In this circumstance, Gyeonggi Museum of Modern Art (GMOMA) embarked on an ongoing project with us to explore the potential of social tagging and applying it into museum management strategy. In the end of 2009, we built our own tag database based on the collections from GMOMA, and experiments were carried out by building a testbed on a website that was created to collect tags of 128 pieces of artworks.
After collecting the tags, we evaluated the feasibility of social tagging systems through workshops with curators from GMOMA. From the workshop we found the potentials of social tagging systems in museums through interviews and discussions with the curators, and identified the improvements that could be made in order to apply it to actual museums.
However, we discovered that while the number of tags increased, social tagging systems showed limitations in providing meaningful information and supporting semantic relationships between tags and museum collections.

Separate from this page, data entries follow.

(* ===== verification/Base64.v ===== *)
(** * Base64

    Go's [encoding/base64] as the library uses it: [RawURLEncoding] for every ciphertext and
    token, [RawStdEncoding] inside PHC strings, and the padded [StdEncoding] of the example
    programs.  None is strict: the decoder skips carriage returns and line feeds, and drops the
    spare bits of the last character. *)

From Stdlib Require Import Strings.String.
From S2P Require Import Prelude Errors.

(** The two alphabets differ in the characters of the values 62 and 63. *)
Record encoding := { enc_62 : byte; enc_63 : byte }.

Definition RawURLEncoding : encoding := {| enc_62 := x2d; enc_63 := x5f |}.
Definition RawStdEncoding : encoding := {| enc_62 := x2b; enc_63 := x2f |}.

(** The character of a 6-bit value. *)
Definition enc_char (e : encoding) (v : Z) : byte :=
  if v <? 26 then to_byte (65 + v)
  else if v <? 52 then to_byte (97 + (v - 26))
  else if v <? 62 then to_byte (48 + (v - 52))
  else if v =? 62 then enc_62 e else enc_63 e.

(** The 6-bit value of a character, [decodeMap] without the 0xff entries. *)
Definition dec_char (e : encoding) (c : byte) : option Z :=
  let v := bval c in
  if (65 <=? v) && (v <=? 90) then Some (v - 65)
  else if (97 <=? v) && (v <=? 122) then Some (v - 97 + 26)
  else if (48 <=? v) && (v <=? 57) then Some (v - 48 + 52)
  else if bool_decide (c = enc_62 e) then Some 62
  else if bool_decide (c = enc_63 e) then Some 63
  else None.

(** [EncodeToString]: three bytes become four characters; one or two trailing bytes become
    two or three. *)
Fixpoint EncodeToString (e : encoding) (src : bytes) : bytes :=
  match src with
  | a :: b :: c :: rest =>
      let val := Z.lor (Z.lor (Z.shiftl (bval a) 16) (Z.shiftl (bval b) 8)) (bval c) in
      enc_char e (Z.land (Z.shiftr val 18) 63) :: enc_char e (Z.land (Z.shiftr val 12) 63) ::
      enc_char e (Z.land (Z.shiftr val 6) 63) :: enc_char e (Z.land val 63) ::
      EncodeToString e rest
  | [a; b] =>
      let val := Z.lor (Z.shiftl (bval a) 16) (Z.shiftl (bval b) 8) in
      [enc_char e (Z.land (Z.shiftr val 18) 63); enc_char e (Z.land (Z.shiftr val 12) 63);
       enc_char e (Z.land (Z.shiftr val 6) 63)]
  | [a] =>
      let val := Z.shiftl (bval a) 16 in
      [enc_char e (Z.land (Z.shiftr val 18) 63); enc_char e (Z.land (Z.shiftr val 12) 63)]
  | [] => []
  end.

(** The bytes of a quantum: [decodeQuantum] packs up to four values in 24 bits and keeps the
    first [dlen - 1] bytes; one lone value is an error. *)
Definition quantum (vs : list Z) : option bytes :=
  let pack v0 v1 v2 v3 :=
    Z.lor (Z.lor (Z.lor (Z.shiftl v0 18) (Z.shiftl v1 12)) (Z.shiftl v2 6)) v3 in
  match vs with
  | [] => Some []
  | [v0; v1] => let val := pack v0 v1 0 0 in Some [to_byte (Z.shiftr val 16)]
  | [v0; v1; v2] =>
      let val := pack v0 v1 v2 0 in
      Some [to_byte (Z.shiftr val 16); to_byte (Z.shiftr val 8)]
  | [v0; v1; v2; v3] =>
      let val := pack v0 v1 v2 v3 in
      Some [to_byte (Z.shiftr val 16); to_byte (Z.shiftr val 8); to_byte val]
  | _ => None
  end.

Definition is_newline (c : byte) : bool := bool_decide (c = x0a) || bool_decide (c = x0d).

(** The decoder loop: [acc] holds the values of the quantum being read. *)
Fixpoint decode_loop (e : encoding) (acc : list Z) (src : bytes) : outcome bytes :=
  match src with
  | [] =>
      match quantum acc with Some out => Ok out | None => Err CorruptInputError end
  | c :: src' =>
      match dec_char e c with
      | Some v =>
          match acc with
          | [v0; v1; v2] =>
              rest ← decode_loop e [] src';
              match quantum [v0; v1; v2; v] with
              | Some out => Ok (out ++ rest)
              | None => Err CorruptInputError
              end
          | _ => decode_loop e (acc ++ [v]) src'
          end
      | None => if is_newline c then decode_loop e acc src' else Err CorruptInputError
      end
  end.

The causes are as follows:
Lack of order, structure and depth in tags
Free forms of tags can cause ambiguity, chaos and noise
Spam tagsFailure to show the semantic relationships between tags; only provides an alphabetical list
Thus to achieve a participatory web and reflect the visitors’ semantic appreciation of museum collections, we conclude that the existing tagging systems should be supplemented. To improve the existing social tagging system and enhance the semantic appreciation in online art museum, our suggested solution is faceted tagging system which gives a guideline or schema to users when tagging the individual artworks. By collecting tags through the faceted tagging systems, we can automatically obtain a semantic structure and meaningful groups of tags. Before implementing the faceted tagging system and proving that it works, we had to make facets that cover the all the categories of art museum tags. We proceeded with card-sorting tests to extract and verify facets from the collected tag database. We retrieved six facets – “Background, Identification, Theme, Association, Emotion and Figure” – based on the semantic structure of tags, which were in a mess but now can be categorized into meaningful groups (facets).
Finally, user-tests are scheduled in order to prove that applying the six facets into the faceted tagging system can help to bridge the semantic gap between curators and audiences. For the user-tests, the same 128 artworks from the first experiment will be used, and we will compare the tags collected from the user-tests with the tags from the first experiment. Then we plan to discuss the feasibility of faceted tagging systems and its results – which we call structured tags – through a workshop with the curators from GMOMA.